**Material for this task**
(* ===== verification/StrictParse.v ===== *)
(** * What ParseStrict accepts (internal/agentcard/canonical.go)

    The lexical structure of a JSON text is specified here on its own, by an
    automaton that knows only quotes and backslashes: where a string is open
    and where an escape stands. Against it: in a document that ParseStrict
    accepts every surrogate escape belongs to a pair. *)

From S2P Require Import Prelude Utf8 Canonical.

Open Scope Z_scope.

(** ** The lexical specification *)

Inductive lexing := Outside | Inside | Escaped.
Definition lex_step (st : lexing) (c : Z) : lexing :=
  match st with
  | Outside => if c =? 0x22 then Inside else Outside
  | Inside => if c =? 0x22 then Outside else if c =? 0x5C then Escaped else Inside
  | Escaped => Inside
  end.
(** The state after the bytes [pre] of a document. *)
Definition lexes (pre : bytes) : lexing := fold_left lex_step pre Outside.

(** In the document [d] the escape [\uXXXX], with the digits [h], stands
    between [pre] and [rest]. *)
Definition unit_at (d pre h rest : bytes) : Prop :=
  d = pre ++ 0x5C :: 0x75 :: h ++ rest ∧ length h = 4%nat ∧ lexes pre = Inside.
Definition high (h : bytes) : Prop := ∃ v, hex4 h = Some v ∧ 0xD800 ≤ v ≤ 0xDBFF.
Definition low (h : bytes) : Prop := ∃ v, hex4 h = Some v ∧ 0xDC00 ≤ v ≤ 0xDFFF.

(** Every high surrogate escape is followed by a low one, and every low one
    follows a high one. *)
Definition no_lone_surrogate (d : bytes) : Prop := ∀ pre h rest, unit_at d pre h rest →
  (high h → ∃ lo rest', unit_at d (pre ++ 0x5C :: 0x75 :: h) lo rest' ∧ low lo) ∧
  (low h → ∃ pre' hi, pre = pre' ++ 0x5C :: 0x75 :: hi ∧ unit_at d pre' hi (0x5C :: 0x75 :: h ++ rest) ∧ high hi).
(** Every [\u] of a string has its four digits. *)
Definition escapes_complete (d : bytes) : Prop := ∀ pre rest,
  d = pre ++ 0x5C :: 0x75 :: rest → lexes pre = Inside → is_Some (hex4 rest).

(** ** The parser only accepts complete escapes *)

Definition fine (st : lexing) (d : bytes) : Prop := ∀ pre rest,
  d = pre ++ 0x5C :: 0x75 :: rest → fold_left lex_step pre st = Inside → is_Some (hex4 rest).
--
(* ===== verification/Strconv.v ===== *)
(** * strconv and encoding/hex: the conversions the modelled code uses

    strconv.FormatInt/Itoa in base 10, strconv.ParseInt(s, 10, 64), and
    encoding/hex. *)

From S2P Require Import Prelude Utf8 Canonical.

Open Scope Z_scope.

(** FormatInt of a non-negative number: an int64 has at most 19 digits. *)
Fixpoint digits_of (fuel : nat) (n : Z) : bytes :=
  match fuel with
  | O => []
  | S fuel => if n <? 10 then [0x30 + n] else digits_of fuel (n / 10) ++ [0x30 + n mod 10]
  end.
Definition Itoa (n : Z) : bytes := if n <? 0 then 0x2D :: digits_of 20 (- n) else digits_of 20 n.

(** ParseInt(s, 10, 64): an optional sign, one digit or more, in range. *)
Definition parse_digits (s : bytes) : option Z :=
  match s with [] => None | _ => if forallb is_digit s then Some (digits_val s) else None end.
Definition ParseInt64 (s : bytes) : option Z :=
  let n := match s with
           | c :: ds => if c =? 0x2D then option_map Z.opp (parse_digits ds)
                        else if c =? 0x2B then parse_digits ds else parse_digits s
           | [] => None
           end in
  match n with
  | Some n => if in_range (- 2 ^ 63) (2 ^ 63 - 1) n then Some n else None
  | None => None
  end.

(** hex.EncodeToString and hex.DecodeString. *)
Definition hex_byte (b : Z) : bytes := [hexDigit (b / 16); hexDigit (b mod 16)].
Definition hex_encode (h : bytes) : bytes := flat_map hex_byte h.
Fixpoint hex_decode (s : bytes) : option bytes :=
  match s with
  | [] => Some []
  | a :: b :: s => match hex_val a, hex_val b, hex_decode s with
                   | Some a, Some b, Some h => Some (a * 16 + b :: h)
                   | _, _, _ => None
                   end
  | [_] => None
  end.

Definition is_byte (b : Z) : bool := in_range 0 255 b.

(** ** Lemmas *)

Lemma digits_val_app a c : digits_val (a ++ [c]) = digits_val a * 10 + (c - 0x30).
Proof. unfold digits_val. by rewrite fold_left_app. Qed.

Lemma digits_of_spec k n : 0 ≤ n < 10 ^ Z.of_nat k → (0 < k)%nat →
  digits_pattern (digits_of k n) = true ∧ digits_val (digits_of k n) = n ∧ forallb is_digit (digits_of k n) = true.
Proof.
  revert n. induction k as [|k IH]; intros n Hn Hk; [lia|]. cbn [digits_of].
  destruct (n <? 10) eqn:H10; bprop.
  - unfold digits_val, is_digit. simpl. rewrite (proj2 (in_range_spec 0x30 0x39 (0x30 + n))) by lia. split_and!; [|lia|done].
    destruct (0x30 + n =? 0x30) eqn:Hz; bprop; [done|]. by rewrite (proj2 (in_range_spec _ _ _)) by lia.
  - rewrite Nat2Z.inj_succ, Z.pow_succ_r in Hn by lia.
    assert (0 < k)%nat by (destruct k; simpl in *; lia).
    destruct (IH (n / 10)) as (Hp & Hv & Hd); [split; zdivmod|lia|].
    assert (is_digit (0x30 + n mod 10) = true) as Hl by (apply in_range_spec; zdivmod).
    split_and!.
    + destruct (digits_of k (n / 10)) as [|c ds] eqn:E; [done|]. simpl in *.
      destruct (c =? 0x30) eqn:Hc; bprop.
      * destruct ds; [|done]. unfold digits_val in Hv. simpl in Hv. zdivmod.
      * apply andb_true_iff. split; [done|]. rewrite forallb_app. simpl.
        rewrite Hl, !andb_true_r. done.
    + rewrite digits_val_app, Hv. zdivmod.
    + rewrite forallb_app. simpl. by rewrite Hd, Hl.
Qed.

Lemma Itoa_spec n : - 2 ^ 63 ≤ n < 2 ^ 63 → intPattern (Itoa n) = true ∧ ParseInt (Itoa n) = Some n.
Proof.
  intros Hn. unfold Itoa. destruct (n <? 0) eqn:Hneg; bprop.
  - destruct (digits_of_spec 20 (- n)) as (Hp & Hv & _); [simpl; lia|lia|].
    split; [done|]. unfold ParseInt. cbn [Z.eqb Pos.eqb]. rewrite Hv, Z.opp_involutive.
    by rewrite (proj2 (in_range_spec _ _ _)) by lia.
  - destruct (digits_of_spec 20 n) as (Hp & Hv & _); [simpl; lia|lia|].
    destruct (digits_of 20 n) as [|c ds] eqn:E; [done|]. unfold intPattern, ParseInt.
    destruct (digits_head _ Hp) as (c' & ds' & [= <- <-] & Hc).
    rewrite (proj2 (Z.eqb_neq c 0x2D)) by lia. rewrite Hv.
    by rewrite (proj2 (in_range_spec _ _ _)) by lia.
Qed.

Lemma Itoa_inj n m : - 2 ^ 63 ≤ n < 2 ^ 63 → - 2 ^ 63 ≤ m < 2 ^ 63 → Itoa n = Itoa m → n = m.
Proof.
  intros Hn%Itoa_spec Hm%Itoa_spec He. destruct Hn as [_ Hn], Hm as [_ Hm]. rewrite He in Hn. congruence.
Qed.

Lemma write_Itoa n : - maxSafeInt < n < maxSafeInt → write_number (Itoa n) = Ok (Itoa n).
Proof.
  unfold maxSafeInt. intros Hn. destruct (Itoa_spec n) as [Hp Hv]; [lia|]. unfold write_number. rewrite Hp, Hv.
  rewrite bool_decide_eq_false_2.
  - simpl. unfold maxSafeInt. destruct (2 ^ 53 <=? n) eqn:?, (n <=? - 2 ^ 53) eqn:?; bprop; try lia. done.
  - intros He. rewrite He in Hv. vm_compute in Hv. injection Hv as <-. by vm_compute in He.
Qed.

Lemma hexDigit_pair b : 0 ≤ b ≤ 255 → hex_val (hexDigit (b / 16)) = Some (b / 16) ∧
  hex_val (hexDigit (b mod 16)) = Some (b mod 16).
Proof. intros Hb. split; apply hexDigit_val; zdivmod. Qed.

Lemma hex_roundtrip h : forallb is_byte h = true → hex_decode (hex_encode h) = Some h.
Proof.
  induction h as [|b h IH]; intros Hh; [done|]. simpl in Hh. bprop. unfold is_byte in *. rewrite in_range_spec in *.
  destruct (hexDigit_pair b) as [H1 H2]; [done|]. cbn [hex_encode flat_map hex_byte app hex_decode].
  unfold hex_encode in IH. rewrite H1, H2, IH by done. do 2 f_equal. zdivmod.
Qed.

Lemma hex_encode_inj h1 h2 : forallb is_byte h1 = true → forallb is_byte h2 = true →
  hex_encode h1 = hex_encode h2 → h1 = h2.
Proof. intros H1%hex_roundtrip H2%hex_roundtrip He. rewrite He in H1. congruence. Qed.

**What the exercise asks**
Anywhere the listing shows the word "accepts", copy the full line.

**Reply**
(** * What ParseStrict accepts (internal/agentcard/canonical.go)
    accepts every surrogate escape belongs to a pair. *)
(** ** The parser only accepts complete escapes *)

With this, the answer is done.